**TASK BRIEF**
For the material below, output exactly the span from the line with "(** * A recorded" to the line with "unfold mbind, stateful_bind, gets, Datatypes.id.", including both, and nothing besides.

**RECORDS SHOWN**
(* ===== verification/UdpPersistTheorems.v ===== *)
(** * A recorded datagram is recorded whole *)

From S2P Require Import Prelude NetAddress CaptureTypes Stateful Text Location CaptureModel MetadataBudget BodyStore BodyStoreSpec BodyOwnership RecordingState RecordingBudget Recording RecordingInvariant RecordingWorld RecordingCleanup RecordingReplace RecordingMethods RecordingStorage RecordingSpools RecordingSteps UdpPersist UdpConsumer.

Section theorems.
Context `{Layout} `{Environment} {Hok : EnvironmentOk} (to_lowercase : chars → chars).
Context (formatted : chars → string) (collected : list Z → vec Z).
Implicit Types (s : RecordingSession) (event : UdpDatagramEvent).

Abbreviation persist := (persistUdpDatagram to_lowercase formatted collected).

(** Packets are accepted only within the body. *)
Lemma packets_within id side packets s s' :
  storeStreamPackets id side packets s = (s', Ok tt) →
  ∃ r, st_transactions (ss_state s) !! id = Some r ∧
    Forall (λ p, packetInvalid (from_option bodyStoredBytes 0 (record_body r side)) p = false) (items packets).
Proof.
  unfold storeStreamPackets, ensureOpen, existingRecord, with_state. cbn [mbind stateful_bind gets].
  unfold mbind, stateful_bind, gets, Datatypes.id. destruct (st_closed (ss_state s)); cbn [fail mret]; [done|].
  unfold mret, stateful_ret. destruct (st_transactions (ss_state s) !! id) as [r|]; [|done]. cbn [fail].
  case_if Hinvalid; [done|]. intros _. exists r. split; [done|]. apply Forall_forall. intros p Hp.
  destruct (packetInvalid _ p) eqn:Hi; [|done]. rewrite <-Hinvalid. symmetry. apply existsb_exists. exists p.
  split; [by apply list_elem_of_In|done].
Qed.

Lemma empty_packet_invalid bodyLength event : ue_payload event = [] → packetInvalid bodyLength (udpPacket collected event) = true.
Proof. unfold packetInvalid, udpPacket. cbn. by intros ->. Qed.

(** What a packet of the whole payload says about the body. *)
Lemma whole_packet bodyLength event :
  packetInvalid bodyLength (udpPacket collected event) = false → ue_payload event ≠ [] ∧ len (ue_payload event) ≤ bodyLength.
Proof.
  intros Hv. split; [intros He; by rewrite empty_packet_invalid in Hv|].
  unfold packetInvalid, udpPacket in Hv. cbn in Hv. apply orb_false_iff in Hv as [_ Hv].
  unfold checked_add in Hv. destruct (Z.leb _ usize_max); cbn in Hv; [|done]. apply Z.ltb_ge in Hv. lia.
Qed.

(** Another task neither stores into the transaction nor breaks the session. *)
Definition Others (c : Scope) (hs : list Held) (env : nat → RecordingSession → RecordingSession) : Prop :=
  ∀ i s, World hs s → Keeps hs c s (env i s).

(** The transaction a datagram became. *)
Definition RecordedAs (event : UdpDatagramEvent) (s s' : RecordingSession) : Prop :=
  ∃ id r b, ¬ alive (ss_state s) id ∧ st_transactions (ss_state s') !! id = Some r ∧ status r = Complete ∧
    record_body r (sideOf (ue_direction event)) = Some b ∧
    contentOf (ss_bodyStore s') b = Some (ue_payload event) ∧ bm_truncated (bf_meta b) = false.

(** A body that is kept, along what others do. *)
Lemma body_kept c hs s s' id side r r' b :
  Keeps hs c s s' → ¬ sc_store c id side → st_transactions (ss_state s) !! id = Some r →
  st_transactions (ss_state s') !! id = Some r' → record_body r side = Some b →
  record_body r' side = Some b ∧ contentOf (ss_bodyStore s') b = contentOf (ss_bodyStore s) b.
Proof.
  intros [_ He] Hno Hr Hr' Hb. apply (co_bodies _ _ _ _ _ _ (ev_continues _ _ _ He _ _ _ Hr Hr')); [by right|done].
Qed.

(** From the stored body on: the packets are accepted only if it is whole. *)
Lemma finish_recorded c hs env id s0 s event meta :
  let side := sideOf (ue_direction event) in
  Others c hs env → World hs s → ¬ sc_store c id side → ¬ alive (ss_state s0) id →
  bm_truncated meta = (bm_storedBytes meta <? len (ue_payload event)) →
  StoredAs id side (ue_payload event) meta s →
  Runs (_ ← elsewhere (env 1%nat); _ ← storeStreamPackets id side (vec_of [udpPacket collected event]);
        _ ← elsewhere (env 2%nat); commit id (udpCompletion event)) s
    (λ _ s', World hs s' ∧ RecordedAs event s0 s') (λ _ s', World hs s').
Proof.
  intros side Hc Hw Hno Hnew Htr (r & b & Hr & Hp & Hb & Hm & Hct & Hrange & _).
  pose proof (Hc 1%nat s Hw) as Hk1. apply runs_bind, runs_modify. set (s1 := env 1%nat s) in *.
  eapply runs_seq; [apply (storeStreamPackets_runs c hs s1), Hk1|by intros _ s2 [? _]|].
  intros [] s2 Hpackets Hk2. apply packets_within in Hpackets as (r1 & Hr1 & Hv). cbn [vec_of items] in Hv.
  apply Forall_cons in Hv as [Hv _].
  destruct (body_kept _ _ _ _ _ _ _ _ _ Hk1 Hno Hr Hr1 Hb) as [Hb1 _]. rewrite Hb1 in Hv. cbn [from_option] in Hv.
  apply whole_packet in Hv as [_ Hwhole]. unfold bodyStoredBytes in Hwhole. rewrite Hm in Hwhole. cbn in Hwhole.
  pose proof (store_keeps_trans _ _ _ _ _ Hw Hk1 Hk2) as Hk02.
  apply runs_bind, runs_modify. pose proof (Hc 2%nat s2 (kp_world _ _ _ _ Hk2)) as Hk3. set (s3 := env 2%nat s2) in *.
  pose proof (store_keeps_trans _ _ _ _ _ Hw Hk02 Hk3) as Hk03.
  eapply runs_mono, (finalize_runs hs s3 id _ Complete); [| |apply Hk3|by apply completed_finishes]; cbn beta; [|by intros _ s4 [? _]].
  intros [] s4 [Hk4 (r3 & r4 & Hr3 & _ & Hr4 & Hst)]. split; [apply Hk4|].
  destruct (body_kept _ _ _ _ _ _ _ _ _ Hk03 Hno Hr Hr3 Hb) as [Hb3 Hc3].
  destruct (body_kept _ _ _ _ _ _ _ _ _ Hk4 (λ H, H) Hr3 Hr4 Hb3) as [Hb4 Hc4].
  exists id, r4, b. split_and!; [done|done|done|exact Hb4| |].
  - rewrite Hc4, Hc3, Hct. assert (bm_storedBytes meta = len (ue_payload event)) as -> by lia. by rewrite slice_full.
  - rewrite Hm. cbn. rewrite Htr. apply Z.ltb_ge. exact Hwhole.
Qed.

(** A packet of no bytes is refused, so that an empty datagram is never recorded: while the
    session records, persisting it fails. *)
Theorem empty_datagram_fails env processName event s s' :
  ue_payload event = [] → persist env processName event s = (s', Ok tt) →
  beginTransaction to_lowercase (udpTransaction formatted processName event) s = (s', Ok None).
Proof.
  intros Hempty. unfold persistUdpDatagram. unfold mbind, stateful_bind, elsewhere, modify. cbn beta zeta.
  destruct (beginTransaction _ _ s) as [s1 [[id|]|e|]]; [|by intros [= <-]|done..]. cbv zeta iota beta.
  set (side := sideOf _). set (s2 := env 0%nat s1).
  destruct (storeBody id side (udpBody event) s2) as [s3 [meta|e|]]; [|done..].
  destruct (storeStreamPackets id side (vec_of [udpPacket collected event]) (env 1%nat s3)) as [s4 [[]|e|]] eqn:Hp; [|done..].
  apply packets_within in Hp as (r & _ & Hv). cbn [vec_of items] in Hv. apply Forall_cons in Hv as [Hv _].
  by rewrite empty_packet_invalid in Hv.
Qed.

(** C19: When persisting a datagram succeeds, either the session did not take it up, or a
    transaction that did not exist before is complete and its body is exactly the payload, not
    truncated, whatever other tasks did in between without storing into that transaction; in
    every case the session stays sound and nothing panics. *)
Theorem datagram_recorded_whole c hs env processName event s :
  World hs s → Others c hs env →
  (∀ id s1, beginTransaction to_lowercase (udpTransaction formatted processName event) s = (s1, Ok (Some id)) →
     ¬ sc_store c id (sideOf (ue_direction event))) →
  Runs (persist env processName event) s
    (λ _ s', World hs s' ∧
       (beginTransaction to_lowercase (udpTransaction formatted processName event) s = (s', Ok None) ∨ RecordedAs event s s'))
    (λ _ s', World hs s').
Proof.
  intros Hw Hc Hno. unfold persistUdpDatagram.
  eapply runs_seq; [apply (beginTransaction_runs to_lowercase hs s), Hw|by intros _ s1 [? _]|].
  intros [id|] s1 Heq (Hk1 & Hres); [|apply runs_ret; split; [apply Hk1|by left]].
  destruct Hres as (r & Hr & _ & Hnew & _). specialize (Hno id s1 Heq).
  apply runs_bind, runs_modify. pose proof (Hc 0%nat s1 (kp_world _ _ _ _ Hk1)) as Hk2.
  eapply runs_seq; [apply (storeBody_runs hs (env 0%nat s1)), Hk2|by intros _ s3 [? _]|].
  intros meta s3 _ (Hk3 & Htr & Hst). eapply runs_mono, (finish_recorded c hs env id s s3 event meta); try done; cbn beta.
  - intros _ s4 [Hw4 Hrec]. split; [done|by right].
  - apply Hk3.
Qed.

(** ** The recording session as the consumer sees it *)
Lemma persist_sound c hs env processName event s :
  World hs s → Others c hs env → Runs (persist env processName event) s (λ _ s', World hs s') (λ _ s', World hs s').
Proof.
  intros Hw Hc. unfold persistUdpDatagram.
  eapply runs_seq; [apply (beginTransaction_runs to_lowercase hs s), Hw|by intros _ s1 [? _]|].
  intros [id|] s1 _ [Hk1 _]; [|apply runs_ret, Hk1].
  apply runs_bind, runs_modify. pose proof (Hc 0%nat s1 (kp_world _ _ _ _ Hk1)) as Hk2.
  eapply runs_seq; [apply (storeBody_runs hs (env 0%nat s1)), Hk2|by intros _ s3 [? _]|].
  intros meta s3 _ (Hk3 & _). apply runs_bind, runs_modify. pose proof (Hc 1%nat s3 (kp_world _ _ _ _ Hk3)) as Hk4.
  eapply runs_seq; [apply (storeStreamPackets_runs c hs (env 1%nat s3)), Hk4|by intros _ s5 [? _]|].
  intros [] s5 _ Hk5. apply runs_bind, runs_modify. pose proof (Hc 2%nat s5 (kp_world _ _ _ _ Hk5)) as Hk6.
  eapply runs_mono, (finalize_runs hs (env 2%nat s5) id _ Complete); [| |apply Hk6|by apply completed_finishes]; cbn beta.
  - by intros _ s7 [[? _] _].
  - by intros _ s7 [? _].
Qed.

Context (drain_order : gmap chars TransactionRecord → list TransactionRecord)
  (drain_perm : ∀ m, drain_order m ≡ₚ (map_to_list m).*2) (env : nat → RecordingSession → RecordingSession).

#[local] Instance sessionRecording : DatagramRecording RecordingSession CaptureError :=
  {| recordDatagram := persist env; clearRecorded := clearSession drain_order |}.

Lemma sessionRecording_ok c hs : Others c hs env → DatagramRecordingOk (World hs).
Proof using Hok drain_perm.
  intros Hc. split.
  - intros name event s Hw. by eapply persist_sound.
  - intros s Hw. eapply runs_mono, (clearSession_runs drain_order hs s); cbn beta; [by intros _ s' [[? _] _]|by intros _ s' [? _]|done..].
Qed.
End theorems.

**RESPONSE TO THE EXERCISE**
(** * A recorded datagram is recorded whole *)

From S2P Require Import Prelude NetAddress CaptureTypes Stateful Text Location CaptureModel MetadataBudget BodyStore BodyStoreSpec BodyOwnership RecordingState RecordingBudget Recording RecordingInvariant RecordingWorld RecordingCleanup RecordingReplace RecordingMethods RecordingStorage RecordingSpools RecordingSteps UdpPersist UdpConsumer.

Section theorems.
Context `{Layout} `{Environment} {Hok : EnvironmentOk} (to_lowercase : chars → chars).
Context (formatted : chars → string) (collected : list Z → vec Z).
Implicit Types (s : RecordingSession) (event : UdpDatagramEvent).

Abbreviation persist := (persistUdpDatagram to_lowercase formatted collected).

(** Packets are accepted only within the body. *)
Lemma packets_within id side packets s s' :
  storeStreamPackets id side packets s = (s', Ok tt) →
  ∃ r, st_transactions (ss_state s) !! id = Some r ∧
    Forall (λ p, packetInvalid (from_option bodyStoredBytes 0 (record_body r side)) p = false) (items packets).
Proof.
  unfold storeStreamPackets, ensureOpen, existingRecord, with_state. cbn [mbind stateful_bind gets].
  unfold mbind, stateful_bind, gets, Datatypes.id. destruct (st_closed (ss_state s)); cbn [fail mret]; [done|].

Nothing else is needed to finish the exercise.